## Extracted entries
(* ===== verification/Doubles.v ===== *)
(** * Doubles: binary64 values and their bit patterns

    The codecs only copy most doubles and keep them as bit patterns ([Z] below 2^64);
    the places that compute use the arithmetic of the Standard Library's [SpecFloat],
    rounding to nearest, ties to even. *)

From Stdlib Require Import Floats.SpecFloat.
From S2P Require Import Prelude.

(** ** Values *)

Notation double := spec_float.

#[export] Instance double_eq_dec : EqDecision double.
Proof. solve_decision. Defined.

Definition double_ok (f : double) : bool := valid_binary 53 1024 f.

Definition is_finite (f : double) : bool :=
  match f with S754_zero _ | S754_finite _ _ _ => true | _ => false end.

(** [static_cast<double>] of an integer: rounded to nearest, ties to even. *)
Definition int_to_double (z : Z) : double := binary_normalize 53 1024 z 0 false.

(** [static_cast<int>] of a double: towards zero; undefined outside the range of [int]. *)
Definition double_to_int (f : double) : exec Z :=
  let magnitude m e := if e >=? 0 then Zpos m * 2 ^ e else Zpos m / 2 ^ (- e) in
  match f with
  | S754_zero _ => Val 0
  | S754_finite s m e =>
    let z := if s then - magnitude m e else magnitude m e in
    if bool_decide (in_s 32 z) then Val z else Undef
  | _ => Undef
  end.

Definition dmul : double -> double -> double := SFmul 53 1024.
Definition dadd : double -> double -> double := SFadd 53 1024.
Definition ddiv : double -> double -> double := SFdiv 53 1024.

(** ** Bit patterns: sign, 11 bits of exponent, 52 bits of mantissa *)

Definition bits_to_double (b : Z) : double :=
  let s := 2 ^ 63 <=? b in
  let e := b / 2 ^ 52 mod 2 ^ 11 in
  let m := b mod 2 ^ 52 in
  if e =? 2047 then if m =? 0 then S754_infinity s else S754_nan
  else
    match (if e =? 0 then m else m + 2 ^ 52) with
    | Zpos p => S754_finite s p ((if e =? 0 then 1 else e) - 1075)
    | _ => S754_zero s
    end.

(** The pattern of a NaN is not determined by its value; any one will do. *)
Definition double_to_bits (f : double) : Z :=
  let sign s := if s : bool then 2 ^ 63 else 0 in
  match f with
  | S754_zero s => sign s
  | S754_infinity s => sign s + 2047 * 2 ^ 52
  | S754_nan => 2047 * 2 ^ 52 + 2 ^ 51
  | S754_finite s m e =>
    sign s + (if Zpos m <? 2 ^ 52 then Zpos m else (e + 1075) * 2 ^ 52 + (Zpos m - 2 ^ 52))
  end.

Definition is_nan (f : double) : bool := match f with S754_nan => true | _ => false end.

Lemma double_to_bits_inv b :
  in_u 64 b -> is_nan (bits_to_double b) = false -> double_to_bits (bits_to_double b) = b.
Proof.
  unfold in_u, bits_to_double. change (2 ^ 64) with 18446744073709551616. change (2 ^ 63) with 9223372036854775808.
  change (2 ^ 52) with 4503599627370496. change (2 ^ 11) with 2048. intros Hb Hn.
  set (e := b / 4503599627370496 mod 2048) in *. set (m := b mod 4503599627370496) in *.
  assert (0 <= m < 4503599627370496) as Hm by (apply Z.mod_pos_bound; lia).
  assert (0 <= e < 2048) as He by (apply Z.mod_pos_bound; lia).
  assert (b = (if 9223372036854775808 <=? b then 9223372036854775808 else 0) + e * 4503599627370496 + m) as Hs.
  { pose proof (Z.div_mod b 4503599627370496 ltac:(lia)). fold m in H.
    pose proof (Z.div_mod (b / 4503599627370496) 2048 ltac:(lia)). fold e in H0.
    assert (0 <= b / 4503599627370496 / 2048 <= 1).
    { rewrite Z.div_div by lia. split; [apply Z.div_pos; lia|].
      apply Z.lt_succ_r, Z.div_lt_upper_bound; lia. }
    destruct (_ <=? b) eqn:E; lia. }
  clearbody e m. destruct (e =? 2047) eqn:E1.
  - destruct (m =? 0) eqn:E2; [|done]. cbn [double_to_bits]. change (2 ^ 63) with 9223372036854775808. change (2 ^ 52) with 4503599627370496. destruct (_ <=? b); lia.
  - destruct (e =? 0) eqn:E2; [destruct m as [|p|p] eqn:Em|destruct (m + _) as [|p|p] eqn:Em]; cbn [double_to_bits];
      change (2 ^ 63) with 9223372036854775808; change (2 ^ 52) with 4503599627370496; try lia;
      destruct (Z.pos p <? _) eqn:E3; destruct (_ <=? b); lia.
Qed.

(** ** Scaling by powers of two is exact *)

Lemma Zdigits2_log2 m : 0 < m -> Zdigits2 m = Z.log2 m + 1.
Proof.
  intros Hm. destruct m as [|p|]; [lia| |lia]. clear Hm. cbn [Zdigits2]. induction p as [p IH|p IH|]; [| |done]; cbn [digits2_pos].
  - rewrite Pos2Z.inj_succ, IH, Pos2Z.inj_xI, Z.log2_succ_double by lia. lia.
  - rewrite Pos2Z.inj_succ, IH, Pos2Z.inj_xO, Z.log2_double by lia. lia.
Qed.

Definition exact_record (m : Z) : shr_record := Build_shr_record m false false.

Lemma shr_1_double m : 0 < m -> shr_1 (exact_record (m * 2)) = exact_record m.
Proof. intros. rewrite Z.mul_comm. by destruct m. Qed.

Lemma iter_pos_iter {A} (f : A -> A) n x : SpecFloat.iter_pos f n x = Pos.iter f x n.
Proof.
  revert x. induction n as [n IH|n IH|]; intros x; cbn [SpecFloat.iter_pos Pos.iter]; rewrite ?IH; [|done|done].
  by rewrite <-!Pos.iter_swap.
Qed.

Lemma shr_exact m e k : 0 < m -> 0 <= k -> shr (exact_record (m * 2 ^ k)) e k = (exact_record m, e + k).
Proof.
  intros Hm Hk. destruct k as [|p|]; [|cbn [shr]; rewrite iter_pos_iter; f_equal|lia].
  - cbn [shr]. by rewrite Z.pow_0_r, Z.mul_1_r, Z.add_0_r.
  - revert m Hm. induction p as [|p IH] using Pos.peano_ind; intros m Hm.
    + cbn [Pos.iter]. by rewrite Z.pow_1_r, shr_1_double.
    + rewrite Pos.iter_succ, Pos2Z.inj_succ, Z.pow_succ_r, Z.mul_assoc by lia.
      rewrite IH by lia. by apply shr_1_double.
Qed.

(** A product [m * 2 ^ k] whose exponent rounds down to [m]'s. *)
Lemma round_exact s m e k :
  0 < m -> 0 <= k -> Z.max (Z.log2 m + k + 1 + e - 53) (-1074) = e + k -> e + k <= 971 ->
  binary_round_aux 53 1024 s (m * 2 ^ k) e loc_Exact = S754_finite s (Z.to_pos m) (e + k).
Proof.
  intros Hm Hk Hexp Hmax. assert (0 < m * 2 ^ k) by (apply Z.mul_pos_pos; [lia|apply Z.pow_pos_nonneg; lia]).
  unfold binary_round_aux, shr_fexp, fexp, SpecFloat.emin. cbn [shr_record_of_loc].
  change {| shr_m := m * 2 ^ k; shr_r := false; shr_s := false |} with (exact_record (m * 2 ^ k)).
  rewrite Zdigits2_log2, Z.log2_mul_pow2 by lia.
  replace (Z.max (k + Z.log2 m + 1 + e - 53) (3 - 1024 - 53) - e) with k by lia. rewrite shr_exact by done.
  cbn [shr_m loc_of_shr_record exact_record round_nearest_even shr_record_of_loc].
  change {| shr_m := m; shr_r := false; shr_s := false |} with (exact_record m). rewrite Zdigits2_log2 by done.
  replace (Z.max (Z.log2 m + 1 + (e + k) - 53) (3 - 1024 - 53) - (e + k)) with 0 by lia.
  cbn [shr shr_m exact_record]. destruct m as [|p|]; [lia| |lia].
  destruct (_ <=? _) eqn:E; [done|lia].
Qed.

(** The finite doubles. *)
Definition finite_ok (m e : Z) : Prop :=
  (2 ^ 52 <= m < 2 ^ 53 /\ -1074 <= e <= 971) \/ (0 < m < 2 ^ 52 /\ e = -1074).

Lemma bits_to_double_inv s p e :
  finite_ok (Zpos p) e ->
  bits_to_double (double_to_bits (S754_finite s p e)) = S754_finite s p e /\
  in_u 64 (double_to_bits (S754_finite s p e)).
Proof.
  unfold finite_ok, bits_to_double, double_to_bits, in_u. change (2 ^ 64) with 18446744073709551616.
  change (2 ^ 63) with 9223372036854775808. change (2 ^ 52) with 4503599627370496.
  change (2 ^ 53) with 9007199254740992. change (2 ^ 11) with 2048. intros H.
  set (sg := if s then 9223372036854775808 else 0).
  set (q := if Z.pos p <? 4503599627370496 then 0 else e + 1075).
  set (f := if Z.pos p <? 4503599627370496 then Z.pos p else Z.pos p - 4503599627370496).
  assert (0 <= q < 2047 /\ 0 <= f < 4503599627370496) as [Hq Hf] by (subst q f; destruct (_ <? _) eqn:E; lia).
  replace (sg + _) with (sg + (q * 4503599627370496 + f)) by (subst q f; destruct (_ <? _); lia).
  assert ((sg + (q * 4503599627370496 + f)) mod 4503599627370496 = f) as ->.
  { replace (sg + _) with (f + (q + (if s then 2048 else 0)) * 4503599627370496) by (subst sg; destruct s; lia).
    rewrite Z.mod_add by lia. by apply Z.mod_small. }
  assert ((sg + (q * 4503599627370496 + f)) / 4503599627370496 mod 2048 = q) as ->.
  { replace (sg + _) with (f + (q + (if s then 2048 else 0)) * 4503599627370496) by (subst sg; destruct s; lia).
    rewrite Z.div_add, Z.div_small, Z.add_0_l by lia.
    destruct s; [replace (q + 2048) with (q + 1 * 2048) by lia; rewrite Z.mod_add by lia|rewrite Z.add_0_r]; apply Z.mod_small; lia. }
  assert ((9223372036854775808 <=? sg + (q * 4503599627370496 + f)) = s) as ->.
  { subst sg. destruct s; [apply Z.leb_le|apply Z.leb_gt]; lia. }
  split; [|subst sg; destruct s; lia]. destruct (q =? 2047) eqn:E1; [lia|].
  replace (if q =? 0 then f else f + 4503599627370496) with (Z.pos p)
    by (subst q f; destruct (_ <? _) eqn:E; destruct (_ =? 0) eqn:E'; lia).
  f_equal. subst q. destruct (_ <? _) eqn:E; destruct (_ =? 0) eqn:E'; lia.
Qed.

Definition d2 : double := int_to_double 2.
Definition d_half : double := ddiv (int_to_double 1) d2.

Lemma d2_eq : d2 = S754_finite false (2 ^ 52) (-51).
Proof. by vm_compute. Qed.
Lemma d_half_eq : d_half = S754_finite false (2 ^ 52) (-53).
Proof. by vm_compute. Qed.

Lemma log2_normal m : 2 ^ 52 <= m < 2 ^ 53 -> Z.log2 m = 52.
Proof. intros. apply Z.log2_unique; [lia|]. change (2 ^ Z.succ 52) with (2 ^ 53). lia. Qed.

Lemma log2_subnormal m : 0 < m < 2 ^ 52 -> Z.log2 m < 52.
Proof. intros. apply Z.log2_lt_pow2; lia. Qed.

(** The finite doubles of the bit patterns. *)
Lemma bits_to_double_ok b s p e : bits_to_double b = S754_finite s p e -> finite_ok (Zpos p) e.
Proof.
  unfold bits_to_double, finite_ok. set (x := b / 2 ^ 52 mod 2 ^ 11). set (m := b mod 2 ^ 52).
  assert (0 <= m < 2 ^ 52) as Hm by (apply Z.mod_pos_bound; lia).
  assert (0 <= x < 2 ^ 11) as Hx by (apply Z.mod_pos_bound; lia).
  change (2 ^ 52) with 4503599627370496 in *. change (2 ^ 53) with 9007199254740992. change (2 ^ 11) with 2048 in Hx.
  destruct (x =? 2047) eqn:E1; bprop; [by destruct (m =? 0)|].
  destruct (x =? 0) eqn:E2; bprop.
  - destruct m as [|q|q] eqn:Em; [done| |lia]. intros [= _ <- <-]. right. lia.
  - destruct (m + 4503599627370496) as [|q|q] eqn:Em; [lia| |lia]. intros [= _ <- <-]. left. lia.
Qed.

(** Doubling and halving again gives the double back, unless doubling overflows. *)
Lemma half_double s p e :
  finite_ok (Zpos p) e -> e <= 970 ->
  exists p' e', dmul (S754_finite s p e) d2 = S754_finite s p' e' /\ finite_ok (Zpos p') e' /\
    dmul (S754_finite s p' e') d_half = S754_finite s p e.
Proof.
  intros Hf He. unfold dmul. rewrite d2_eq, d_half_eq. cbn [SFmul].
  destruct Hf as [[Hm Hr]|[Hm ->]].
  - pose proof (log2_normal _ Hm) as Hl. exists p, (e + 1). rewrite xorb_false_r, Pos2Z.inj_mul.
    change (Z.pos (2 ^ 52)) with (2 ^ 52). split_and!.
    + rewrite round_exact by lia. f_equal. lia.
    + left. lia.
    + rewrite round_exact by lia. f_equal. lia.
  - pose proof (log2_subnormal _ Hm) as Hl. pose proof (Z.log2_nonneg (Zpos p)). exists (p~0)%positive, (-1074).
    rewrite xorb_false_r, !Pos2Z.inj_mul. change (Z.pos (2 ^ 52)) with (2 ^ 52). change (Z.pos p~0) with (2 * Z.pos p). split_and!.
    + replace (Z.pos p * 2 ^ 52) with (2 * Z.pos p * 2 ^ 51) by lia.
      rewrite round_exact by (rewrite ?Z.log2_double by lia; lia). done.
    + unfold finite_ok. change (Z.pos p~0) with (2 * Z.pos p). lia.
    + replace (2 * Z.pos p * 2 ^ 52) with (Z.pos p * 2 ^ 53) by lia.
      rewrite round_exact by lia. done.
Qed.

## What you are asked to do
Exactly as written, please transcribe the lines from the start of the records above to the line that holds "The codecs only", both ends included.

## Task output
(* ===== verification/Doubles.v ===== *)
(** * Doubles: binary64 values and their bit patterns

    The codecs only copy most doubles and keep them as bit patterns ([Z] below 2^64);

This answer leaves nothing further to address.